Conflict of Interest

  1. Any member of the Board who has a financial, personal, or official interest in, or conflict (or appearance of a conflict) with any matter pending before the Board, of such nature that prevents or may prevent that member from acting on the matter in an impartial manner will be dealt with in accordance with the provisions set forth in the Corporations Conflict of Interest Policy.
  2. Each year, each Director, Officer and Member shall sign a statement that such person has read, understands and will abide by the Corporations Conflict of Interest Policy.
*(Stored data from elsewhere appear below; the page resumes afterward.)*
(** X17.  When a slide stops the placeholder writer, because it cannot
    be named (a [null] slide, an id that cannot be printed) or because the
    file system refuses its path (the id [a/b]: there is no such
    directory), the writer throws at that slide, a TypeError or the error
    of the file system: the placeholders of the slides before it, which
    the file system accepted, have been written, those of the slides after
    it have not. *)
Theorem placeholders_stop_at_a_bad_slide (storyboard bad : value) (outDir : jsstring)
    (good rest : list value) (paths : list jsstring) :
  get storyboard (js "slides") = Ok (VArr (good ++ bad :: rest)) ->
  placeholder_paths outDir good = Ok paths ->
  Forall accepted paths ->
  ((forall p, placeholder_path outDir bad <> Ok p) ->
     does (createVoiceoverPlaceholders storyboard outDir) (Throw TypeError)
          (List.map (fun p => (p, [])) paths))
  /\ (forall p e,
        placeholder_path outDir bad = Ok p -> fs_open_error p = Some e ->
        does (createVoiceoverPlaceholders storyboard outDir) (Throw e)
             (List.map (fun p => (p, [])) paths)).
Proof.
  intros Hs Hg Hacc.
  pose proof (createVoiceoverPlaceholders_does _ outDir _ Hs) as Hc.
  rewrite (placeholders_run_stop _ _ _ _ _ Hg Hacc) in Hc.
  split.
  - intros Hb.
    destruct (placeholder_path_vot outDir bad) as [[p Hp]|Hp]; [by destruct (Hb p)|].
    by rewrite Hp in Hc.
  - intros p e Hp He. by rewrite Hp, He in Hc.
Qed.

(** X18.  Slides that have no [id] all get the same placeholder,
    [undefined.mp3]. *)
Theorem slides_without_id_share_a_file (outDir : jsstring) (items : list value) :
  Forall (fun s => exists props, s = VObj props /\ lookup_prop (js "id") props = None) items ->
  exists paths,
    placeholder_paths outDir items = Ok paths
    /\ length paths = length items
    /\ forall p, p ∈ paths -> p = placeholder_of outDir (js "undefined").
Proof.
  induction 1 as [|s items (props & -> & Hid) _ (paths & IH & Hlen & Hall)].
  - exists []. split; [done|]. split; [done|]. intros p Hp. by apply elem_of_nil in Hp.
  - exists (placeholder_of outDir (js "undefined") :: paths).
    split; [|split].
    + simpl. unfold placeholder_path, get. rewrite Hid. cbn [default mbind outcome_bind ToString].
      by rewrite IH.
    + simpl. by rewrite Hlen.
    + intros p Hp. apply elem_of_cons in Hp as [->|Hp]; auto.
Qed.


End Placeholders.

(** ** The run as a whole *)

Lemma fails_only_mono {A} (Q Q' : exn -> Prop) (c : M A) :
  (forall e, Q e -> Q' e) -> fails_only Q c -> fails_only Q' c.
Proof.
  intros HQ (o & ws & Hd & Ho). exists o, ws. split; [done|].
  destruct o; auto.
Qed.

Lemma fails_only_bind {A B} (Q : exn -> Prop) (m : M A) (f : A -> M B) :
  fails_only Q m -> (forall a, fails_only Q (f a)) -> fails_only Q (m ≫= f).
Proof.
  intros ([a|e|c] & ws & Hm & Ho) Hf; [|exists (Throw e), ws|done].
  - destruct (Hf a) as (o' & ws' & Hfa & Ho'). exists o', (ws ++ ws').
    split; [by eapply does_bind|done].
  - split; [by apply does_bind_Throw|done].
Qed.

Lemma fails_only_Ok {A} (Q : exn -> Prop) (c : M A) a ws :
  does c (Ok a) ws -> fails_only Q c.
Proof. intros H. by exists (Ok a), ws. Qed.

Lemma fails_only_Throw {A} (Q : exn -> Prop) (c : M A) e ws :
  Q e -> does c (Throw e) ws -> fails_only Q c.
Proof. intros HQ H. by exists (Throw e), ws. Qed.
(** The [while True] loop; [sent] lists the requests issued so far.  The
    loop need not end: [None] when [fuel] iterations were not enough. *)
Fixpoint fetch_pages (api_key : string) (fuel : nat) (page : nat)
    (users : list IdentityUser) (sent : list request)
  : option (outcome (list IdentityUser) * list request) :=
  match fuel with
  | O => None
  | S fuel' =>
      let sent := sent ++ [users_request api_key page] in
      let batch := batch_of (clerk_api page) in
      match batch with
      | [] => Some (Return users, sent)
      | _ :: _ =>
          match clerk_users_of batch with
          | inl e => Some (Raise e, sent)
          | inr appended =>
              let users := users ++ appended in
              if bool_decide (length batch < page_size)%nat
              then Some (Return users, sent)
              else fetch_pages api_key fuel' (S page) users sent
          end
      end
  end.

Definition fetch_clerk_users (environ : gmap string string) (fuel : nat)
  : option (outcome (list IdentityUser) * list request) :=
  match default EmptyString (environ !! "CLERK_SECRET_KEY") with
  | EmptyString => Some (Exit "Error: CLERK_SECRET_KEY not set" 1, [])
  | String c s => fetch_pages (String c s) fuel 1 [] []
  end.

(** The conversion of the time stamp of [u] does not raise. *)
Definition converts (u : ClerkApiUser) : Prop :=
  ∃ created_at, strftime (default 0 (api_created_at u)) = inr created_at.
End ClerkApi.

(** A page source that serves the pages of a list one after the other and an
    empty page after the last. *)
Definition mock_api (pages : list (list ClerkApiUser)) (page : nat)
  : clerk_response :=
  BareArray (default [] (pages !! (page - 1)%nat)).

(** ** Report *)

Record DatabaseUserSummary : Type := {
  clerk_user_id : string;
  trip_count : Z;
  master_item_count : Z;
  category_count : Z;
  bag_template_count : Z
}.

(** The values one pass of the report loop computes and prints. *)
Record ReconciliationRow : Type := {
  row_uid : string;
  row_email : string;
  row_trips : Z;
  row_items : Z;
  row_cats : Z;
  row_tmpls : Z;
  row_status : string
}.

(** What [main] has printed so far, and how a step of it ends. *)
Definition io (A : Type) : Type := list string → list string * outcome A.

Definition io_ret {A} (a : A) : io A := λ out, (out, Return a).

Definition io_bind {A B} (m : io A) (k : A → io B) : io B :=
  λ out,
    match m out with
    | (out', Return a) => k a out'
    | (out', Exit message code) => (out', Exit message code)
    | (out', Raise e) => (out', Raise e)
    end.

Definition print (s : string) : io unit := λ out, (out ++ [s], Return tt).

Definition raise {A} (e : exn) : io A := λ out, (out, Raise e).

#[global] Instance io_mret : MRet io := @io_ret.
#[global] Instance io_mbind : MBind io := λ A B k m, io_bind m k.

(** [for x in l: acc = body(acc, x)] *)
Fixpoint for_each {A S} (l : list A) (body : S → A → io S) (acc : S) : io S :=
  match l with
  | [] => mret acc
  | x :: l' => acc' ← body acc x; for_each l' body acc'
  end.

(** [sorted] on strings. *)
Definition sorted : list string → list string := merge_sort String.le.

(** [a < b] on strings. *)
Definition str_lt (a b : string) : Prop := String.compare a b = Lt.

(** [{u["id"]: u for u in clerk_users}]: a later user replaces an earlier one
    with the same id. *)
Definition clerk_by_id_of (clerk_users : list IdentityUser)
  : gmap string IdentityUser :=
  fold_left (λ m u, <[user_id u := u]> m) clerk_users ∅.

Definition db_ids_of (db_users : list DatabaseUserSummary) : gset string :=
  list_to_set (clerk_user_id <$> db_users).

(** [next((r for r in db_users if r["clerk_user_id"] == uid), None)] *)
Definition next_db_row (db_users : list DatabaseUserSummary) (uid : string)
  : option DatabaseUserSummary :=
  List.find (λ r, bool_decide (clerk_user_id r = uid)) db_users.

(** Truth value of a dictionary-or-[None]: the dictionaries of the script
    are never empty. *)
Definition truthy {A} (o : option A) : bool :=
  match o with Some _ => true | None => false end.

(** The body of [for uid in all_ids] up to its [print]. *)
Definition reconcile (clerk_by_id : gmap string IdentityUser)
    (db_users : list DatabaseUserSummary)
    (acc : list string * list string) (uid : string)
  : ReconciliationRow * (list string * list string) :=
  let '(orphaned_db, unused_clerk) := acc in
  let clerk := clerk_by_id !! uid in
  let db_row := next_db_row db_users uid in
  let email := match clerk with Some c => user_email c | None => EmptyString end in
  let trips := match db_row with Some r => trip_count r | None => 0 end in
  let items := match db_row with Some r => master_item_count r | None => 0 end in
  let cats := match db_row with Some r => category_count r | None => 0 end in
  let tmpls := match db_row with Some r => bag_template_count r | None => 0 end in
  let '(status, orphaned_db, unused_clerk) :=
    if truthy clerk && truthy db_row then
      ("ok", orphaned_db, unused_clerk)
    else if truthy clerk && negb (truthy db_row) then
      ("NO DB DATA", orphaned_db, unused_clerk ++ [uid])
    else
      ("** ORPHANED DB DATA **", orphaned_db ++ [uid], unused_clerk) in
  ({| row_uid := uid; row_email := email; row_trips := trips;
      row_items := items; row_cats := cats; row_tmpls := tmpls;
      row_status := status |},
   (orphaned_db, unused_clerk)).

Definition table_header : string :=
  PyStr.ljust 36 "USER_ID" +:+ " " +:+ PyStr.ljust 35 "EMAIL" +:+ " "
  +:+ PyStr.rjust 5 "TRIPS" +:+ " " +:+ PyStr.rjust 5 "ITEMS" +:+ " "
  +:+ PyStr.rjust 4 "CATS" +:+ " " +:+ PyStr.rjust 4 "TMPL" +:+ "  STATUS".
Each year, each such person shall also complete and sign a Conflict of Interest Disclosure Statement.

Dissolution

In the event of the dissolution of the Corporation by the surrender or forfeiture of the charter or otherwise, no distribution of assets is to be made to any Director, Officer, employee, or any person or individual. All property owned, managed, or operated by the Corporation shall be distributed for one or more exempt purposes within the meaning of Section 501(c)(3) of the IRS Code.

These Amended and Restated Bylaws were approved by a Vote of the Membership on July 14, 2020.